- Exercise goal -
Restate word for word the entries below, starting with the line with "match String.get i s with" and continuing through the line with "s => StringToNumber s". Include both of those lines and no others.

- Available data -
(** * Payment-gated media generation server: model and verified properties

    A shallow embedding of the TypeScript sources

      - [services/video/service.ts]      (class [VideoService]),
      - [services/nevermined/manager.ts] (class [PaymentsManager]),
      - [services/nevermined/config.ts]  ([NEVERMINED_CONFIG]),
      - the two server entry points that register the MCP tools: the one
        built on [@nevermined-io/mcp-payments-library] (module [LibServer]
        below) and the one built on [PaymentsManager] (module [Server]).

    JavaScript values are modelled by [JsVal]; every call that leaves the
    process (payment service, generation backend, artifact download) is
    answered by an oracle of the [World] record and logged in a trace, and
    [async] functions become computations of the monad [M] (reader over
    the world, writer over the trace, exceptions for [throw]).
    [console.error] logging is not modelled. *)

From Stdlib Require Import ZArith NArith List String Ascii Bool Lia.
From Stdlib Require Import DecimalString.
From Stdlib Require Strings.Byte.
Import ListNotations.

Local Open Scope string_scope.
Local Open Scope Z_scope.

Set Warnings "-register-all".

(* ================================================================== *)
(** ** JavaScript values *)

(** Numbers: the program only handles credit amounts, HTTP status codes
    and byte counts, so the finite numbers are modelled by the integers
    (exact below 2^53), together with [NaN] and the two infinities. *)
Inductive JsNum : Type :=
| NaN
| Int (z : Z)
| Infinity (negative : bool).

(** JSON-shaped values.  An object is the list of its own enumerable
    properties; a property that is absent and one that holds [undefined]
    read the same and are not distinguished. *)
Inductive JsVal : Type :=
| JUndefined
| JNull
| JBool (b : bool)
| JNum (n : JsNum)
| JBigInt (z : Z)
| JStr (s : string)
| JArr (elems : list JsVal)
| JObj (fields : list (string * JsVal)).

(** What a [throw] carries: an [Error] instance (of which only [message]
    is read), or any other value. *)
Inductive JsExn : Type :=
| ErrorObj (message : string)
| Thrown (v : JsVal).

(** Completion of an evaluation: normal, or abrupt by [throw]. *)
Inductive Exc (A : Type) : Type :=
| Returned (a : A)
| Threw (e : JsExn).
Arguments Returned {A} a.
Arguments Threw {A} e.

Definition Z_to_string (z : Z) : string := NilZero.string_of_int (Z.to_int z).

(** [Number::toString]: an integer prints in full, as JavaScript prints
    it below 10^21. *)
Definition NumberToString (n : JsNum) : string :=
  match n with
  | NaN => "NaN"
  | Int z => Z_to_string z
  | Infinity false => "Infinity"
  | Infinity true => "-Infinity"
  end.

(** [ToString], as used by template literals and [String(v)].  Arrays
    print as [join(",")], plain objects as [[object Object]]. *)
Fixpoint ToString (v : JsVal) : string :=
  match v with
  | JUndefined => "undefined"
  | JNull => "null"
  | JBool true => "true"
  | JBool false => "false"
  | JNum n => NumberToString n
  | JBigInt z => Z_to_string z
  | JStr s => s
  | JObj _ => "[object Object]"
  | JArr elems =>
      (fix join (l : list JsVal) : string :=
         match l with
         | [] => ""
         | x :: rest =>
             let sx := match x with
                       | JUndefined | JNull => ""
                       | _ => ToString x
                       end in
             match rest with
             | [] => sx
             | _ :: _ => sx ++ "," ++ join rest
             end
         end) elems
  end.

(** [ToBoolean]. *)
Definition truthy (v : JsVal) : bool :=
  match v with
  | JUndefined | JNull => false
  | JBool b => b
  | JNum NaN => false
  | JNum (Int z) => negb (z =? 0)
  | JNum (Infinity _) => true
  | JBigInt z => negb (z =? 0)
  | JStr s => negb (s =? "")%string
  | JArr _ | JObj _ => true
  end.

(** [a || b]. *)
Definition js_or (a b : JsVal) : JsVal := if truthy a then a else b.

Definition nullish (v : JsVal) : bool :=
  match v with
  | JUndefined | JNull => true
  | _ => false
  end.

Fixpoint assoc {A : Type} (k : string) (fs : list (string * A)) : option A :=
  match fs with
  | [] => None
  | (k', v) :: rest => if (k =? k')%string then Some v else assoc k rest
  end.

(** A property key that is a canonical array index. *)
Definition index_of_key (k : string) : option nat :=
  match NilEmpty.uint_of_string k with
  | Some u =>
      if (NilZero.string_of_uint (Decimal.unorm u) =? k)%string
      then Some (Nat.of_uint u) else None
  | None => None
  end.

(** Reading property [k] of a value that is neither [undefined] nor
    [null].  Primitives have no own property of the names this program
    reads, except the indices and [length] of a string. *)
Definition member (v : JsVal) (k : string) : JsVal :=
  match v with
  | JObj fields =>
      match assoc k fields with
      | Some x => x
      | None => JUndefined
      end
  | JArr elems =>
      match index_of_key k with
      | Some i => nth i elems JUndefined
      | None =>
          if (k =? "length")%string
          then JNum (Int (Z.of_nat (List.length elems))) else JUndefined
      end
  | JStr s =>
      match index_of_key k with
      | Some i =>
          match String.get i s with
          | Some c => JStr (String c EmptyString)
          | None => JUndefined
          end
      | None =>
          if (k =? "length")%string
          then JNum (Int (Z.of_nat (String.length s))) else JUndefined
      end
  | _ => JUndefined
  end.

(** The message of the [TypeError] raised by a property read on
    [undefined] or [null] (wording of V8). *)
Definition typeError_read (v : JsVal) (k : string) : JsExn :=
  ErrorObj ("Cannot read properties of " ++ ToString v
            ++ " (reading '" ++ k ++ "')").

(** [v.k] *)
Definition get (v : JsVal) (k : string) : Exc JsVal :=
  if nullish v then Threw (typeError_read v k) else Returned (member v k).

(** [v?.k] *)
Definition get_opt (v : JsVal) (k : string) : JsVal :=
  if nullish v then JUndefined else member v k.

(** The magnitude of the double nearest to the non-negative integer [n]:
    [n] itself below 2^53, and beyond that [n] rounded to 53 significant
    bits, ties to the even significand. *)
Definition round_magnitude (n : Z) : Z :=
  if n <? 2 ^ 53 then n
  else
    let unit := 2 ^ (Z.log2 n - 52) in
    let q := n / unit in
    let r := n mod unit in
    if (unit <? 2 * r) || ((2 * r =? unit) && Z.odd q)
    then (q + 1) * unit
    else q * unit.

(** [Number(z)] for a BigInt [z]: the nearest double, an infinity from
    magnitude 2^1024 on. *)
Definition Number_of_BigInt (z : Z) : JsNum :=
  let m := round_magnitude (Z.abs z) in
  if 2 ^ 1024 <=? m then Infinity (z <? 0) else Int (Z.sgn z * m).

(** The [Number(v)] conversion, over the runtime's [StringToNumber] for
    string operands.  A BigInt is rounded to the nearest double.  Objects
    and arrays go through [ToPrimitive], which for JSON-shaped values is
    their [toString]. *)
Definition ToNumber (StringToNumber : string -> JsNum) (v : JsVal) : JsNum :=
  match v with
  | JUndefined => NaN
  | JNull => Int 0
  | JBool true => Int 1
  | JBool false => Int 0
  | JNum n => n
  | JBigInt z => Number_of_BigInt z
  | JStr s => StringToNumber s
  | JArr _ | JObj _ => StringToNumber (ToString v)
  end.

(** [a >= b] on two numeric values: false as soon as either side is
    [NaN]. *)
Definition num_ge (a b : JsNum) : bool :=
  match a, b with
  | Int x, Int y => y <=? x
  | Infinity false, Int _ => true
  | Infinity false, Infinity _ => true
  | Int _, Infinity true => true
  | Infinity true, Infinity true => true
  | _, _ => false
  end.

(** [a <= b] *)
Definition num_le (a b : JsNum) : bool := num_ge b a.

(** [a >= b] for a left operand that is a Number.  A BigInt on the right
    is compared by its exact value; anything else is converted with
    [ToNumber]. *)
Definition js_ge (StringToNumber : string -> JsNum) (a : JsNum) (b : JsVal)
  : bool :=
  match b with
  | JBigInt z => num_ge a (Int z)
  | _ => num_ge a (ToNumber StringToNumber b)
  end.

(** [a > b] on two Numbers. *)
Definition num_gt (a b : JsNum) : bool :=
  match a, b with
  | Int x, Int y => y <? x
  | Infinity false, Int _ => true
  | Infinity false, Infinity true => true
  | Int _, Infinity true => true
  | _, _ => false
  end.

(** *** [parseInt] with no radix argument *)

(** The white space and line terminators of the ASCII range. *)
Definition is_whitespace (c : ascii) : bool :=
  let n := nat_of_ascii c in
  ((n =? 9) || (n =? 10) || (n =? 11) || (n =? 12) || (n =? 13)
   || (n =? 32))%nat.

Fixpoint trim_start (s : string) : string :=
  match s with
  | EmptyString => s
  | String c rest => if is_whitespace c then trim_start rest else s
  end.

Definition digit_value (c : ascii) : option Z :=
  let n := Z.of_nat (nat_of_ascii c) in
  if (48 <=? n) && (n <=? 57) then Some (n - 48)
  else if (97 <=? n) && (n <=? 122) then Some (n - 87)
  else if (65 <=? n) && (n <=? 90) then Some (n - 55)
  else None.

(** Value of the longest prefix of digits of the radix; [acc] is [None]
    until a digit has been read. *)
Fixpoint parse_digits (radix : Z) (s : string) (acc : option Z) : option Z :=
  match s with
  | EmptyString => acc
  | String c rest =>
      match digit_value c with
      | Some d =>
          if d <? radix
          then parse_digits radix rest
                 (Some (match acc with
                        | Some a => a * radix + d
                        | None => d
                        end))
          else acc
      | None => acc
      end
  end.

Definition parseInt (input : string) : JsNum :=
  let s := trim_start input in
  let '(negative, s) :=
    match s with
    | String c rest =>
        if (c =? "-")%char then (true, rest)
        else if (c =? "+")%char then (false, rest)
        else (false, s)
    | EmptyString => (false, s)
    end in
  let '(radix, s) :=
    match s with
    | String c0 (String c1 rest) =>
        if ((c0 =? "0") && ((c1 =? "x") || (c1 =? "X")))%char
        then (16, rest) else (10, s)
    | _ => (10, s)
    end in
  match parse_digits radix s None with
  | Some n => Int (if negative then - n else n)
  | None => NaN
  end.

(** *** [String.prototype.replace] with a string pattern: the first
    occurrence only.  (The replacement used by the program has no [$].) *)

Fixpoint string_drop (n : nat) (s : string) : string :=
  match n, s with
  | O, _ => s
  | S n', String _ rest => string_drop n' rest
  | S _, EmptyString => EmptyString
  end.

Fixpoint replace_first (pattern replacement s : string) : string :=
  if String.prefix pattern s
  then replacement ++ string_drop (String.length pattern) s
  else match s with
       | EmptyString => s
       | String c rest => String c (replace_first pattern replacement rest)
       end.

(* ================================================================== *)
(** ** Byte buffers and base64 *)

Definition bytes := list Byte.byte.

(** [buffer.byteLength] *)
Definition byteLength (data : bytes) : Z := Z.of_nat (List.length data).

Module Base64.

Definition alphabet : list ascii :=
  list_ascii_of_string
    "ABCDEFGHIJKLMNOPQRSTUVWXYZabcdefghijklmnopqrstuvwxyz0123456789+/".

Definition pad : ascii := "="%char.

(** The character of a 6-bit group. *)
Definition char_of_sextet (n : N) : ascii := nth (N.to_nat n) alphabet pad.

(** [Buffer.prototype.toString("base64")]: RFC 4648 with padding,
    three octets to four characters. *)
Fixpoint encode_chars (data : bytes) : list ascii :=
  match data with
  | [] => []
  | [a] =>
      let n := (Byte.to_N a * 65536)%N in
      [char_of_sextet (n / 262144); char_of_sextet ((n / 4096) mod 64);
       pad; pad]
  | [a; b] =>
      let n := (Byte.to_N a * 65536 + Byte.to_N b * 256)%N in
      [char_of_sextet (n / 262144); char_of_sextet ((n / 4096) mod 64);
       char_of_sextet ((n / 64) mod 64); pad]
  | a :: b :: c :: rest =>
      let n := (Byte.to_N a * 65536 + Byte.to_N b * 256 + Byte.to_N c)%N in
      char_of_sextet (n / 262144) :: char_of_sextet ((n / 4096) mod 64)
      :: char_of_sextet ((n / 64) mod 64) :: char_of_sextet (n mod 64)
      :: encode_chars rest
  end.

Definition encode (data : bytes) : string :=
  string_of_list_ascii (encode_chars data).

- Answer -
          match String.get i s with
          | Some c => JStr (String c EmptyString)
          | None => JUndefined
          end
      | None =>
          if (k =? "length")%string
          then JNum (Int (Z.of_nat (String.length s))) else JUndefined
      end
  | _ => JUndefined
  end.

(** The message of the [TypeError] raised by a property read on
    [undefined] or [null] (wording of V8). *)
Definition typeError_read (v : JsVal) (k : string) : JsExn :=
  ErrorObj ("Cannot read properties of " ++ ToString v
            ++ " (reading '" ++ k ++ "')").

(** [v.k] *)
Definition get (v : JsVal) (k : string) : Exc JsVal :=
  if nullish v then Threw (typeError_read v k) else Returned (member v k).

(** [v?.k] *)
Definition get_opt (v : JsVal) (k : string) : JsVal :=
  if nullish v then JUndefined else member v k.

(** The magnitude of the double nearest to the non-negative integer [n]:
    [n] itself below 2^53, and beyond that [n] rounded to 53 significant
    bits, ties to the even significand. *)
Definition round_magnitude (n : Z) : Z :=
  if n <? 2 ^ 53 then n
  else
    let unit := 2 ^ (Z.log2 n - 52) in
    let q := n / unit in
    let r := n mod unit in
    if (unit <? 2 * r) || ((2 * r =? unit) && Z.odd q)
    then (q + 1) * unit
    else q * unit.

(** [Number(z)] for a BigInt [z]: the nearest double, an infinity from
    magnitude 2^1024 on. *)
Definition Number_of_BigInt (z : Z) : JsNum :=
  let m := round_magnitude (Z.abs z) in
  if 2 ^ 1024 <=? m then Infinity (z <? 0) else Int (Z.sgn z * m).

(** The [Number(v)] conversion, over the runtime's [StringToNumber] for
    string operands.  A BigInt is rounded to the nearest double.  Objects
    and arrays go through [ToPrimitive], which for JSON-shaped values is
    their [toString]. *)
Definition ToNumber (StringToNumber : string -> JsNum) (v : JsVal) : JsNum :=
  match v with
  | JUndefined => NaN
  | JNull => Int 0
  | JBool true => Int 1
  | JBool false => Int 0
  | JNum n => n
  | JBigInt z => Number_of_BigInt z
  | JStr s => StringToNumber s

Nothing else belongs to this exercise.